(** * Skill dependency resolver: a shallow embedding of
    [scripts/skill_resolver.py] and the properties of its resolution,
    validation, cycle-detection and tool-aggregation engine. *)

From stdpp Require Import gmap strings list relations.

(* stdpp's solvers clear hypotheses by name; Rocq 9.3 reports each miss. *)
Local Set Warnings "-clear-no-such-hyp".

Local Open Scope string_scope.
Local Open Scope list_scope.

(** ** Python dictionaries

    A Python [dict] keeps its keys unique and iterates in insertion order;
    assigning to an existing key keeps the key's position.  Registries and
    the tool index are such dictionaries, so they are association lists
    written through [PyDict.set]. *)

Module PyDict.

Definition dict (V : Type) : Type := list (string * V).

(** [d.get(k)] *)
Fixpoint get {V} (d : dict V) (k : string) : option V :=
  match d with
  | [] => None
  | (k', v) :: d' => if decide (k' = k) then Some v else get d' k
  end.

(** [k in d] *)
Definition mem {V} (d : dict V) (k : string) : bool :=
  match get d k with Some _ => true | None => false end.

(** [d[k] = v] *)
Fixpoint set {V} (d : dict V) (k : string) (v : V) : dict V :=
  match d with
  | [] => [(k, v)]
  | (k', v') :: d' =>
      if decide (k' = k) then (k', v) :: d' else (k', v') :: set d' k v
  end.

(** [list(d)]: the keys, in iteration order *)
Definition keys {V} (d : dict V) : list string := map fst d.

(** The key set of [d]. *)
Definition dom {V} (d : dict V) : gset string := list_to_set (keys d).

End PyDict.
(** ARIMA(1,1,0) has a single coefficient in a search by "bse". *)
Lemma grid_search_bse_single_coefficient_witness :
  let lib := Cases.short_bse in
  let σ := Sample.store [1] [0; 1] [0] in
  let sc := fun _ : order => Sample.one in
  let model_fit := {| aic := Sample.one; bic := Sample.one; bse := [Sample.two] |} in
  (grid_at σ 1%positive [1] [0; 1] [0] /\
   σ !! 2%positive = Some Sample.series /\
   product [1] [0; 1] [0] = [(1, 0, 0)] ++ (1, 1, 0) :: [] /\
   (forall cfg, cfg ∈ [(1, 0, 0)] -> fitted_score "bse" Sample.series cfg = Ok (sc cfg)) /\
   ARIMA Sample.series (1, 1, 0) = Ok (1, 1, 0) /\
   ARIMA_fit (1, 1, 0) = Ok model_fit /\
   (length (bse model_fit) < 2)%nat) /\
  runs (ARIMATuner.grid_search 1%positive "bse" 2%positive) σ
       (visit_events "bse" 2%positive Sample.one (1, 0, 0)
        ++ [EvARIMA 2%positive (1, 1, 0); EvFit 2%positive (1, 1, 0)])
       (Raise IndexError).
Proof.
  intros lib σ sc model_fit.
  assert (grid_at σ 1%positive [1] [0; 1] [0]) as H1
    by (exists (Sample.dict [1] [0; 1] [0]); repeat split; reflexivity).
  assert (σ !! 2%positive = Some Sample.series) as H2 by reflexivity.
  assert (product [1] [0; 1] [0] = [(1, 0, 0)] ++ (1, 1, 0) :: []) as H3 by reflexivity.
  assert (forall cfg, cfg ∈ [(1, 0, 0)] ->
            fitted_score "bse" Sample.series cfg = Ok (sc cfg)) as H4
    by (intros cfg Hin; elems Hin; reflexivity).
  assert (ARIMA Sample.series (1, 1, 0) = Ok (1, 1, 0)) as H5 by reflexivity.
  assert (ARIMA_fit (1, 1, 0) = Ok model_fit) as H6 by reflexivity.
  assert (length (bse model_fit) < 2)%nat as H7 by (simpl; lia).
  split; [by repeat split|].
  exact (grid_search_bse_single_coefficient (H := lib) σ 1%positive [1] [0; 1] [0]
           2%positive Sample.series sc [(1, 0, 0)] (1, 1, 0) [] (1, 1, 0) model_fit
           H1 H2 H3 H4 H5 H6 H7).
Defined.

###

Your job is to copy all the records exactly.

# Finished task
(** * Skill dependency resolver: a shallow embedding of
    [scripts/skill_resolver.py] and the properties of its resolution,
    validation, cycle-detection and tool-aggregation engine. *)

From stdpp Require Import gmap strings list relations.

(* stdpp's solvers clear hypotheses by name; Rocq 9.3 reports each miss. *)
Local Set Warnings "-clear-no-such-hyp".

Local Open Scope string_scope.
Local Open Scope list_scope.

(** ** Python dictionaries

    A Python [dict] keeps its keys unique and iterates in insertion order;
    assigning to an existing key keeps the key's position.  Registries and
    the tool index are such dictionaries, so they are association lists
    written through [PyDict.set]. *)

Module PyDict.

Definition dict (V : Type) : Type := list (string * V).

(** [d.get(k)] *)
Fixpoint get {V} (d : dict V) (k : string) : option V :=
  match d with
  | [] => None
  | (k', v) :: d' => if decide (k' = k) then Some v else get d' k
  end.

(** [k in d] *)
Definition mem {V} (d : dict V) (k : string) : bool :=
  match get d k with Some _ => true | None => false end.

(** [d[k] = v] *)
Fixpoint set {V} (d : dict V) (k : string) (v : V) : dict V :=
  match d with
  | [] => [(k, v)]
  | (k', v') :: d' =>
      if decide (k' = k) then (k', v) :: d' else (k', v') :: set d' k v
  end.

(** [list(d)]: the keys, in iteration order *)
Definition keys {V} (d : dict V) : list string := map fst d.

(** The key set of [d]. *)
Definition dom {V} (d : dict V) : gset string := list_to_set (keys d).

End PyDict.
(** ARIMA(1,1,0) has a single coefficient in a search by "bse". *)
Lemma grid_search_bse_single_coefficient_witness :
  let lib := Cases.short_bse in
  let σ := Sample.store [1] [0; 1] [0] in
  let sc := fun _ : order => Sample.one in
  let model_fit := {| aic := Sample.one; bic := Sample.one; bse := [Sample.two] |} in
  (grid_at σ 1%positive [1] [0; 1] [0] /\
   σ !! 2%positive = Some Sample.series /\
   product [1] [0; 1] [0] = [(1, 0, 0)] ++ (1, 1, 0) :: [] /\
   (forall cfg, cfg ∈ [(1, 0, 0)] -> fitted_score "bse" Sample.series cfg = Ok (sc cfg)) /\
   ARIMA Sample.series (1, 1, 0) = Ok (1, 1, 0) /\
   ARIMA_fit (1, 1, 0) = Ok model_fit /\
   (length (bse model_fit) < 2)%nat) /\
  runs (ARIMATuner.grid_search 1%positive "bse" 2%positive) σ
       (visit_events "bse" 2%positive Sample.one (1, 0, 0)
        ++ [EvARIMA 2%positive (1, 1, 0); EvFit 2%positive (1, 1, 0)])
       (Raise IndexError).
Proof.
  intros lib σ sc model_fit.
  assert (grid_at σ 1%positive [1] [0; 1] [0]) as H1
    by (exists (Sample.dict [1] [0; 1] [0]); repeat split; reflexivity).
  assert (σ !! 2%positive = Some Sample.series) as H2 by reflexivity.
  assert (product [1] [0; 1] [0] = [(1, 0, 0)] ++ (1, 1, 0) :: []) as H3 by reflexivity.
  assert (forall cfg, cfg ∈ [(1, 0, 0)] ->
            fitted_score "bse" Sample.series cfg = Ok (sc cfg)) as H4
    by (intros cfg Hin; elems Hin; reflexivity).
  assert (ARIMA Sample.series (1, 1, 0) = Ok (1, 1, 0)) as H5 by reflexivity.
  assert (ARIMA_fit (1, 1, 0) = Ok model_fit) as H6 by reflexivity.
  assert (length (bse model_fit) < 2)%nat as H7 by (simpl; lia).
  split; [by repeat split|].
  exact (grid_search_bse_single_coefficient (H := lib) σ 1%positive [1] [0; 1] [0]
           2%positive Sample.series sc [(1, 0, 0)] (1, 1, 0) [] (1, 1, 0) model_fit
           H1 H2 H3 H4 H5 H6 H7).
Defined.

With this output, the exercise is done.